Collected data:
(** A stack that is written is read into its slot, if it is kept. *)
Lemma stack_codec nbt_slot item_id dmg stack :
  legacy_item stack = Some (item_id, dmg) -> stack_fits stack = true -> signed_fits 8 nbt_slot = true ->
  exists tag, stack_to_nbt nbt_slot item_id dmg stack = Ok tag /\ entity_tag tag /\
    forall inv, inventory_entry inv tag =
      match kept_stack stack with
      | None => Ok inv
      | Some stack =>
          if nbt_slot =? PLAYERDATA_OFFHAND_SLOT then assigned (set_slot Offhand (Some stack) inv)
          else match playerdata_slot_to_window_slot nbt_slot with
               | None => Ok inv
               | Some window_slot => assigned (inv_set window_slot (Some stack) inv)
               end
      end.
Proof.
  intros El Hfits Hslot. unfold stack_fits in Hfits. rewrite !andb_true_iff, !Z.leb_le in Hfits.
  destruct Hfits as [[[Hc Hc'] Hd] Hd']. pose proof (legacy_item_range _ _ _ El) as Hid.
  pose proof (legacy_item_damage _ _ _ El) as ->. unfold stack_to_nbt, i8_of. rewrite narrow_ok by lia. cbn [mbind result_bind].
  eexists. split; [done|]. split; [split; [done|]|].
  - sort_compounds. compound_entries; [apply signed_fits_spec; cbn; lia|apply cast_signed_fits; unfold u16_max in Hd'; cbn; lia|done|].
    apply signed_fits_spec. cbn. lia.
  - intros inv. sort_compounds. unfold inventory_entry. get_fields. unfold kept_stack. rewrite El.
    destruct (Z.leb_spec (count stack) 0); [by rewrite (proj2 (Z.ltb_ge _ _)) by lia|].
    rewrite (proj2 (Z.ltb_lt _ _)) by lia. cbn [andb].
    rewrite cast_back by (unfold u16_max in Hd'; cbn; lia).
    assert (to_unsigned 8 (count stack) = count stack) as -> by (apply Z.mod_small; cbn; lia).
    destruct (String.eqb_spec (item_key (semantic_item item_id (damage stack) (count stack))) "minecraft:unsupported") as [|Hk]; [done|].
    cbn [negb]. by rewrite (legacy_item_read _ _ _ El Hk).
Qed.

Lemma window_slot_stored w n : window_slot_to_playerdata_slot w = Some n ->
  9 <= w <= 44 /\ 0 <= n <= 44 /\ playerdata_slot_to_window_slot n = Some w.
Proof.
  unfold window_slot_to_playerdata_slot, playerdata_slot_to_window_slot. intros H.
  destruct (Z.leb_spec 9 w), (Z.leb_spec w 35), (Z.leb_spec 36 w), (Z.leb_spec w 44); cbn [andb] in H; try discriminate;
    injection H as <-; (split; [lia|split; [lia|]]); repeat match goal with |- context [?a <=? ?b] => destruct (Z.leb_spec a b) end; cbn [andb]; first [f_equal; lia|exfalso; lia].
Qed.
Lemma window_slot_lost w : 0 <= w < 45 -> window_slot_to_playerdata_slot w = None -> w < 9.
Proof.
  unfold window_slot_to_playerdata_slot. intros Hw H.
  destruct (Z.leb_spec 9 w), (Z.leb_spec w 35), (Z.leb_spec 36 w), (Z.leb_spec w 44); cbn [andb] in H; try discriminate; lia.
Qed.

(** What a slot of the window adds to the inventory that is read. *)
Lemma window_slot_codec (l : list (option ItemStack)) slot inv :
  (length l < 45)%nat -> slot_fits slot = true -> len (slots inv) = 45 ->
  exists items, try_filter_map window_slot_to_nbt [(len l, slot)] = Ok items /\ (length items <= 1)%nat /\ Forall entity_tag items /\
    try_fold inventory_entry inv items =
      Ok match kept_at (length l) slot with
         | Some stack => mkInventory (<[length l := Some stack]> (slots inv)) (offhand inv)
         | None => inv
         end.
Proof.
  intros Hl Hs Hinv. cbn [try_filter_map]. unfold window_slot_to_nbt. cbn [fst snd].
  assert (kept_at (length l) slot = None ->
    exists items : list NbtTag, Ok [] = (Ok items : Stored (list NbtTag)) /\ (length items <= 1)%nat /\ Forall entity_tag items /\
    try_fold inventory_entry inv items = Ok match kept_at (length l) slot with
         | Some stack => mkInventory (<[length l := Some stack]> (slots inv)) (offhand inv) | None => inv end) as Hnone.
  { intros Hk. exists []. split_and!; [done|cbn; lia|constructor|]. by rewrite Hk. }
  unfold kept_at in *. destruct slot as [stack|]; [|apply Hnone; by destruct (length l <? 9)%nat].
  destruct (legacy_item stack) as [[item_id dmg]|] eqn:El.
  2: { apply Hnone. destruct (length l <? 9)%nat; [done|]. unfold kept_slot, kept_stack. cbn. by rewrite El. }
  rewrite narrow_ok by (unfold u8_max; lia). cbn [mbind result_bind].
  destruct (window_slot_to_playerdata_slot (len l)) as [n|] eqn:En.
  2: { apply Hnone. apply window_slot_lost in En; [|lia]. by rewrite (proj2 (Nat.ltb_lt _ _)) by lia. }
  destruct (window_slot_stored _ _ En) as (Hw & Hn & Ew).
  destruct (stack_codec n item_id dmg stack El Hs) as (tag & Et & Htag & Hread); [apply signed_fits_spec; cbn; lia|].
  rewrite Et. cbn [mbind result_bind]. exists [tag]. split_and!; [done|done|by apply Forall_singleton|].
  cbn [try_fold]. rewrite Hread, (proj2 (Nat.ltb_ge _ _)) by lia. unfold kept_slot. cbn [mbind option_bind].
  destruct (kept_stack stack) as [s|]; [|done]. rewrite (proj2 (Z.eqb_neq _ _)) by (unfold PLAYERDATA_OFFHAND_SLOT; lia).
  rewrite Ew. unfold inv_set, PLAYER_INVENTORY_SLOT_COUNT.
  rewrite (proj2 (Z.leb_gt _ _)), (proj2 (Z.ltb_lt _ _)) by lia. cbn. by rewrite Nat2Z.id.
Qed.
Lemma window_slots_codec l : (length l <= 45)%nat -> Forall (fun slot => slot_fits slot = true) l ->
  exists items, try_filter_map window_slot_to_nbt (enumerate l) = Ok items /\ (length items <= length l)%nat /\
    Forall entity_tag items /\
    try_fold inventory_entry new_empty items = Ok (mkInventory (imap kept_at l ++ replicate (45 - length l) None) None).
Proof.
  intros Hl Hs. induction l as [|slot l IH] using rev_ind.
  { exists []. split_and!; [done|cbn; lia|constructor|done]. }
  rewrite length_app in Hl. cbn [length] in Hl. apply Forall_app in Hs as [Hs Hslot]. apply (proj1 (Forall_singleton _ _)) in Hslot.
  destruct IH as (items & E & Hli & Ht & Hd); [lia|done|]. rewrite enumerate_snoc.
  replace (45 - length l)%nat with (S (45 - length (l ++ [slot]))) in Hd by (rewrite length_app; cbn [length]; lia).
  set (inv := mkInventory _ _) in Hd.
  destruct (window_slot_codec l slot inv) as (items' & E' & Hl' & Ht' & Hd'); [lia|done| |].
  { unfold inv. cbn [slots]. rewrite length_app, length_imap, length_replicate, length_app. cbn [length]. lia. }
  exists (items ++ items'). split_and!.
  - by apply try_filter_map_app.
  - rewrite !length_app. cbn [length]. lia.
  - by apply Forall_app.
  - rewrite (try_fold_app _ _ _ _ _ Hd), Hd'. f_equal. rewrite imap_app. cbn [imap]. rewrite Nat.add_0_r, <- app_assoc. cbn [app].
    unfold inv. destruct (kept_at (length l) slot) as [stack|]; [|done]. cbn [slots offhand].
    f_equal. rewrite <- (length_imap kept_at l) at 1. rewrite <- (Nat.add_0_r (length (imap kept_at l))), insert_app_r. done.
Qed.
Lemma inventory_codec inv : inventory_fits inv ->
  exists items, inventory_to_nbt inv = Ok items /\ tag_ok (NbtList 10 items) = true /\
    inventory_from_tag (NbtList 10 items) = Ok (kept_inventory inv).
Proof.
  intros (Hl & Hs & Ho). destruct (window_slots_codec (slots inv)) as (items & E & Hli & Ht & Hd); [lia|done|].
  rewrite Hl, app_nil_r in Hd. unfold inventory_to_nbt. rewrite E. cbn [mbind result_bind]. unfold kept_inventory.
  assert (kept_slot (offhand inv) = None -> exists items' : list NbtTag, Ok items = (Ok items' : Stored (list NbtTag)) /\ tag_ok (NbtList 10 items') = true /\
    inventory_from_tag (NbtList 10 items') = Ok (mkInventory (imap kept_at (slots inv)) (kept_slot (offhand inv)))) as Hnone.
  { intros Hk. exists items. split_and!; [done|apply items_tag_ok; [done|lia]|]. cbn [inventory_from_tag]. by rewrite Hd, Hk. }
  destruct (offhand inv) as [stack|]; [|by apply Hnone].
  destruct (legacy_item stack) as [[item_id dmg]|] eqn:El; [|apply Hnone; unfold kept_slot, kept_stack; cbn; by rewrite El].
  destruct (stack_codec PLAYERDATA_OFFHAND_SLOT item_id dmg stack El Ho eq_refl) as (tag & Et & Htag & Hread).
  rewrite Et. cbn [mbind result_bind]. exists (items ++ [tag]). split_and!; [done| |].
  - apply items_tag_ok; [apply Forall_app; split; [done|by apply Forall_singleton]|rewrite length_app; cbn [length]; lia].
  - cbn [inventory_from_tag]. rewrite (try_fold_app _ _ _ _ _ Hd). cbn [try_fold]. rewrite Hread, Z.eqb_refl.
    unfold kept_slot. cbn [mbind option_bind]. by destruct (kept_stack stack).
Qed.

■ **Task statement**:
Above are the records; repeat exactly the lines from the one holding "Lemma stack_codec nbt_slot" down to the one holding "else match playerdata_slot_to_window_slot", end lines included.

■ **Written reply**:
Lemma stack_codec nbt_slot item_id dmg stack :
  legacy_item stack = Some (item_id, dmg) -> stack_fits stack = true -> signed_fits 8 nbt_slot = true ->
  exists tag, stack_to_nbt nbt_slot item_id dmg stack = Ok tag /\ entity_tag tag /\
    forall inv, inventory_entry inv tag =
      match kept_stack stack with
      | None => Ok inv
      | Some stack =>
          if nbt_slot =? PLAYERDATA_OFFHAND_SLOT then assigned (set_slot Offhand (Some stack) inv)
          else match playerdata_slot_to_window_slot nbt_slot with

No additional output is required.